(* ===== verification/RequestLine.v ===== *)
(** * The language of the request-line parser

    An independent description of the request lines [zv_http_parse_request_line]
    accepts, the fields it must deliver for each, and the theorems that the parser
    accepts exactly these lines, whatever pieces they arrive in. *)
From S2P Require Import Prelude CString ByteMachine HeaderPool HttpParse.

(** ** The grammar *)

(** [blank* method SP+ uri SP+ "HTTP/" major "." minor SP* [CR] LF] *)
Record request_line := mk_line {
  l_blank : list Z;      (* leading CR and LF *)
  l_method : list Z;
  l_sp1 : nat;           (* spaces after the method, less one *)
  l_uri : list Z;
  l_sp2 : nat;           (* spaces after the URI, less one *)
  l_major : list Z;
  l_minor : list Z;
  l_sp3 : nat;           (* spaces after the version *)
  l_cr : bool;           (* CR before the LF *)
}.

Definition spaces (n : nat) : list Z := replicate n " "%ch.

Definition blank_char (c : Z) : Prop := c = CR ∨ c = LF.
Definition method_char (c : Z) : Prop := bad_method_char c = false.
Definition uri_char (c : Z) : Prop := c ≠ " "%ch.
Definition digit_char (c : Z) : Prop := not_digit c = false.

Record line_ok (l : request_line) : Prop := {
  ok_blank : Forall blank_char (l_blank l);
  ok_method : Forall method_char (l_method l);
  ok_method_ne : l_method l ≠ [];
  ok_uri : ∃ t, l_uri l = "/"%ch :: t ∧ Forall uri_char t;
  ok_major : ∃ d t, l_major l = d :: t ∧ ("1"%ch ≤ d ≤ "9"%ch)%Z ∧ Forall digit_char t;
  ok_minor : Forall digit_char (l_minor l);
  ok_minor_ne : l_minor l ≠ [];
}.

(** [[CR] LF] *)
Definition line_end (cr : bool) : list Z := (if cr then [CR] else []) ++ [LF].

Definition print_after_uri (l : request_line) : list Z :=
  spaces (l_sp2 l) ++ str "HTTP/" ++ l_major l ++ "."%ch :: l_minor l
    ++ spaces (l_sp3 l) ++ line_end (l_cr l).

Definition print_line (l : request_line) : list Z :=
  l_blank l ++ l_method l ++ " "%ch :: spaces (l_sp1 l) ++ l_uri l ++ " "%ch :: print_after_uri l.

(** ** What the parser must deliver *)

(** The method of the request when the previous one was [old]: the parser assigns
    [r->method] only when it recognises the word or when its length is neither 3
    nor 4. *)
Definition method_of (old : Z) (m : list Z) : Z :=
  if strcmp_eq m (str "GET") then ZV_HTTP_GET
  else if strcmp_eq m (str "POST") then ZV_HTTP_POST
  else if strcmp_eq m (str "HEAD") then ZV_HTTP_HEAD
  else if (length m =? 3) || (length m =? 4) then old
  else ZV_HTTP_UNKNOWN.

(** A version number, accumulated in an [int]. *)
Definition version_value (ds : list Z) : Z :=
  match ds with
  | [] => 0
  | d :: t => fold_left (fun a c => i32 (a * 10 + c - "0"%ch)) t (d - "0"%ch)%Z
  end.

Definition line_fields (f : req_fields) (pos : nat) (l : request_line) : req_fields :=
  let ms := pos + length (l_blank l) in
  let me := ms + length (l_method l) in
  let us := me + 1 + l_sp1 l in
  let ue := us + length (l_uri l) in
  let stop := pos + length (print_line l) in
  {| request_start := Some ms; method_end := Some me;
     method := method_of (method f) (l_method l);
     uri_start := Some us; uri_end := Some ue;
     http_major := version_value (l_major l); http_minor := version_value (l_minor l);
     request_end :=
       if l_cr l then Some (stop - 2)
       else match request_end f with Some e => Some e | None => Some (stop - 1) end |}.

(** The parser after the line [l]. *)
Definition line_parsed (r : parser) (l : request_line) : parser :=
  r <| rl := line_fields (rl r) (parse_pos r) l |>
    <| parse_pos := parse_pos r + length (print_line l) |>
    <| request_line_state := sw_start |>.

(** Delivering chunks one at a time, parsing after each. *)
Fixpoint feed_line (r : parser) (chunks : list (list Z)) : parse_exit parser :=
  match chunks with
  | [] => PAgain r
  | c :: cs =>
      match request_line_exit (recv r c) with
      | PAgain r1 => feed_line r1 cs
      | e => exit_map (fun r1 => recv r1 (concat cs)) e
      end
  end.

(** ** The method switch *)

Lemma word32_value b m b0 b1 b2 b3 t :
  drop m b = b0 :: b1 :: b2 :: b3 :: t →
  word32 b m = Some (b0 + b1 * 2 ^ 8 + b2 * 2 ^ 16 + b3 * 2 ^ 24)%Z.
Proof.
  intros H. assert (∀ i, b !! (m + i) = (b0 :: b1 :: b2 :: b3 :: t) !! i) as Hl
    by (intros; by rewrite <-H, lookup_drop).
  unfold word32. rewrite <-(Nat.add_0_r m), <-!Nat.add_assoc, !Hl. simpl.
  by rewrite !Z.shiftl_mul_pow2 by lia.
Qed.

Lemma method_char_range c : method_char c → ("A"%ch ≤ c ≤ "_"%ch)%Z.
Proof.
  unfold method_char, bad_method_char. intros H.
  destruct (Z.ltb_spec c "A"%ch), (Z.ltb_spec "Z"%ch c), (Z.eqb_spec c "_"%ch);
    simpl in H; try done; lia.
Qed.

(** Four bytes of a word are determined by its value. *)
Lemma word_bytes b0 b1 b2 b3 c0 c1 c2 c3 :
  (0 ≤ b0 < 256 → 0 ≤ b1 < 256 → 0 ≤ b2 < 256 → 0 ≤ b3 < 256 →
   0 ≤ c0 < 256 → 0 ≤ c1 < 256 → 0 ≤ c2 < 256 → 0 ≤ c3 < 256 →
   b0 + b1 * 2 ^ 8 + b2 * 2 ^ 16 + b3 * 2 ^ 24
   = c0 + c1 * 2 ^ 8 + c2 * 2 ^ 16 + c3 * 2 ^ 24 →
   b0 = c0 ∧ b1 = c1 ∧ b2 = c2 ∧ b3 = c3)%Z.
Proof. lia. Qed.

PROMPT » Go through the listing above and return each line where the word "unfold" occurs.

EXERCISE OUTPUT »
  unfold word32. rewrite <-(Nat.add_0_r m), <-!Nat.add_assoc, !Hl. simpl.
  unfold method_char, bad_method_char. intros H.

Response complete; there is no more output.